Mutations look just like queries, with the mutation keyword:
mutation CreateTemplate($input: DesignTemplateCreateInput!) {
  designTemplateCreate(input: $input) {
    id
    name
    canvasWidth
    canvasHeight
  }
}
Call it with variables:
{
  "query": "mutation CreateTemplate($input: DesignTemplateCreateInput!) { designTemplateCreate(input: $input) { id name } }",
  "variables": {
    "input": {
      "name": "Test from API",
      "canvasWidth": 1000,
      "canvasHeight": 1000
    }
  }
}
If the member whose token you used lacks template:create, Customei responds with a 403 and a permission error.

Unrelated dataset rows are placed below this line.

(** * McpSessionManager: session identity, per-session connection state
      machine, idle sweep and bulk shutdown.

    Shallow embedding of the two versions of [McpSessionManager] found in the
    repository:
    - [src/nodes/McpClient/McpSessionManager.ts] (the version without a
      timestamp and without liveness probe), referred to as [V1];
    - [src/unnamed/part_000] (the version with a [timestamp] property and with
      [validateConnection]), referred to as [V2].
    Where the two files agree, line numbers are those of [part_000].

    How the program is modelled:
    - strings are sequences of UTF-16 code units; a number is an integer
      that a double holds exactly ([Date.now()] readings, 32-bit hashes and
      integer timestamps), [NaN], an infinity, or any other double, which is
      given by what [toString] prints for it; an object is the sequence of
      its properties;
    - the [McpSessionManager] objects live in a heap and are named by
      references, the static [instances] map holds references; the clock,
      the pending timeouts and the promises of [doConnect] are part of the
      world, and every call of a collaborator ([new Client], [connect],
      [listTools], [close]) and of the console is recorded in a trace;
    - the collaborators' answers are given by an environment;
    - in [Manager] and [Registry] a call of an [async] method runs to its end
      before the next call starts, and the clock stands still during a call;
      [Async] cuts [connect], [doConnect] and [cleanup] at their [await]s and
      lets calls overlap. *)

From Stdlib Require Import ZArith List Bool Lia String Ascii.
Import ListNotations.
Local Open Scope Z_scope.

(* ================================================================== *)
(** ** JavaScript values used by the session manager                   *)
(* ================================================================== *)

Module JS.

(** A JavaScript string is a sequence of UTF-16 code units;
    [s.charCodeAt(i)] is the [i]-th element. *)
Definition jsstring := list Z.

(** Source literals are ASCII. *)
Definition lit (s : string) : jsstring :=
  map (fun a => Z.of_N (N_of_ascii a)) (list_ascii_of_string s).

(** [ToInt32]: wrap an integer into the signed 32-bit range. *)
Definition to_int32 (z : Z) : Z := (z + 2 ^ 31) mod 2 ^ 32 - 2 ^ 31.

(** [a << b] on numbers. *)
Definition js_shl (a b : Z) : Z :=
  to_int32 (Z.shiftl (to_int32 a) (Z.land b 31)).

(** [a & b] on numbers. *)
Definition js_and (a b : Z) : Z :=
  to_int32 (Z.land (to_int32 a) (to_int32 b)).

(** *** [Number.prototype.toString(radix)] on integers *)

Definition digit_char (d : Z) : Z :=
  if d <? 10 then 48 + d else 87 + d.

Definition digit_val (c : Z) : Z :=
  if c <? 58 then c - 48 else c - 87.

(** Digits of a non-negative integer, least significant first. *)
Fixpoint digits_le (fuel : nat) (radix n : Z) : list Z :=
  match fuel with
  | O => []
  | S f =>
      (n mod radix) ::
      (if n / radix =? 0 then [] else digits_le f radix (n / radix))
  end.

Definition value_le (radix : Z) (ds : list Z) : Z :=
  fold_right (fun d a => d + radix * a) 0 ds.

Definition nat_digits (radix n : Z) : jsstring :=
  map digit_char (rev (digits_le (S (Z.to_nat (Z.log2 n))) radix n)).

(** A [number] is a double.  [Int n] is the integer [n], for the integers
    that a double holds exactly and prints digit by digit: the safe
    integers, which include every reading of [Date.now()] (a time value is
    an integer of magnitude at most 8.64e15) and every 32-bit hash; [-0]
    behaves like [Int 0] in this program.  Every other finite double (a
    fraction, or a number from 2^53 on, such as [0.5] or [1e21]) is
    [Other print], where [print radix] is what [toString(radix)] returns
    for it: the standard leaves the digits for a radix other than 10 to the
    implementation. *)
Inductive number :=
| Int (n : Z)
| NaN
| Infinity (negative : bool)
| Other (print : Z -> jsstring).

(** [Number.isSafeInteger(n)]. *)
Definition is_safe_integer (n : Z) : bool := Z.abs n <=? 2 ^ 53 - 1.

(** [x.toString(radix)] for a number [x].  For [Int n] these are the exact
    digits of [n], which is what is printed for a safe integer; an integer
    from 2^53 on is not printed that way ([1e21] gives [1e+21] in radix 10)
    and is an [Other], see [number_1e21] below. *)
Definition toString (radix : Z) (x : number) : jsstring :=
  match x with
  | Int n => if n <? 0 then lit "-" ++ nat_digits radix (- n) else nat_digits radix n
  | NaN => lit "NaN"
  | Infinity negative => if negative then lit "-Infinity" else lit "Infinity"
  | Other print => print radix
  end.

(** *** [JSON.stringify] *)

Definition hex4 (c : Z) : jsstring :=
  [digit_char (c / 4096 mod 16); digit_char (c / 256 mod 16);
   digit_char (c / 16 mod 16); digit_char (c mod 16)].

Definition unicode_escape (c : Z) : jsstring := lit "\u" ++ hex4 c.

Definition is_high_surrogate (c : Z) : bool := (55296 <=? c) && (c <=? 56319).
Definition is_low_surrogate (c : Z) : bool := (56320 <=? c) && (c <=? 57343).

Definition escape_unit (c : Z) : jsstring :=
  if c =? 8 then lit "\b"
  else if c =? 9 then lit "\t"
  else if c =? 10 then lit "\n"
  else if c =? 12 then lit "\f"
  else if c =? 13 then lit "\r"
  else if c =? 34 then [92; 34]
  else if c =? 92 then [92; 92]
  else if c <? 32 then unicode_escape c
  else [c].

See Errors and rate limits.

Exploring the schema

Customei’s GraphQL Yoga endpoint ships an interactive GraphiQL explorer in development and for authenticated admin sessions in production. Visit https://your-app.example.com/api/graphql in a browser while signed into the embedded admin and you’ll get:
  • A schema browser on the right — click any type to see its fields.
  • A query editor with autocompletion.
  • A response pane that runs against your real account.
Use GraphiQL to prototype queries before wiring them into your code. Copy the final query back to your client verbatim. If GraphiQL is disabled on your deployment, you can also run an introspection query:
{
  __schema {
    queryType { name }
    mutationType { name }
    types {
      name
      kind
    }
  }
}
Most GraphQL client libraries have a getSchema() helper that does this for you.

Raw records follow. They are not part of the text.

(** The optimizer emits one record per cluster: never more records than
    paths, at least one when there is a path, none for no path; and it
    advances its counter by the number of records. *)
Theorem optimize_record_count (set_order : PySet.t -> list string)
  (self : PolicyOptimizer.t) (paths : list PolicyPath.t) :
  let records := fst (PolicyOptimizer.optimize set_order self paths) in
  length records = length (PolicyOptimizer.cluster_by_action paths)
  /\ length records <= length paths
  /\ (paths = [] <-> records = [])
  /\ PolicyOptimizer.policy_counter
       (snd (PolicyOptimizer.optimize set_order self paths))
     = PolicyOptimizer.policy_counter self + length records.
Proof.
  cbv zeta. unfold PolicyOptimizer.optimize.
  destruct (optimize_fold_count set_order
              (PolicyOptimizer.cluster_by_action paths) [] self)
    as [Hl Hc].
  cbv zeta in Hl, Hc. cbn [length Nat.add] in Hl.
  assert (Hle : length (PolicyOptimizer.cluster_by_action paths)
                <= length paths).
  { unfold PolicyOptimizer.cluster_by_action.
    pose proof (group_length PolicyOptimizer.full_signature paths []) as H.
    simpl in H. exact H. }
  split; [exact Hl|]. split; [rewrite Hl; exact Hle|].
  split; [|rewrite Hc, Hl; reflexivity].
  split.
  - intros ->. simpl. reflexivity.
  - intros Hnil. destruct paths as [|p paths]; [reflexivity|]. exfalso.
    destruct (cluster_by_action_spec (p :: paths)) as (_ & _ & Hall).
    destruct (Hall p (or_introl eq_refl)) as [l [Hget _]].
    apply dict_get_in in Hget.
    rewrite Hnil in Hl. simpl in Hl.
    destruct (PolicyOptimizer.cluster_by_action (p :: paths));
      [destruct Hget | discriminate Hl].
Qed.

(** ** Grant controls *)

Lemma unique_spec (l : list string) :
  NoDup (PolicyOptimizer.unique l)
  /\ forall x, In x (PolicyOptimizer.unique l) <-> In x l.
Proof.
  change (PolicyOptimizer.unique l) with (PySet.update PySet.empty l).
  split.
  - apply set_update_nodup. constructor.
  - intros x. rewrite set_update_in. simpl. tauto.
Qed.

Query conventions you’ll see throughout the API

A few patterns are worth memorizing — they recur across almost every resource:
  • { items, totalCount } lists. Every list field follows this shape. Drive pagers from totalCount plus limit + offset.
  • where filters. Most lists accept a where argument with equals, in, contains, gte, lte operators per field. Combine with AND / OR.
  • Auto-include for relations. Customei’s Prisma middleware auto-includes related objects based on what you ask for in the query — no manual includeLayers: true flag needed. Just select the nested fields you want and they come back.
  • ID prefixes. Each resource type has a distinctive ID prefix: tpl_ for templates, os_ for option sets, lib_ for libraries, ord_ for orders. Useful for debugging where an ID came from.
  • Timestamps. All dates are ISO-8601 UTC strings.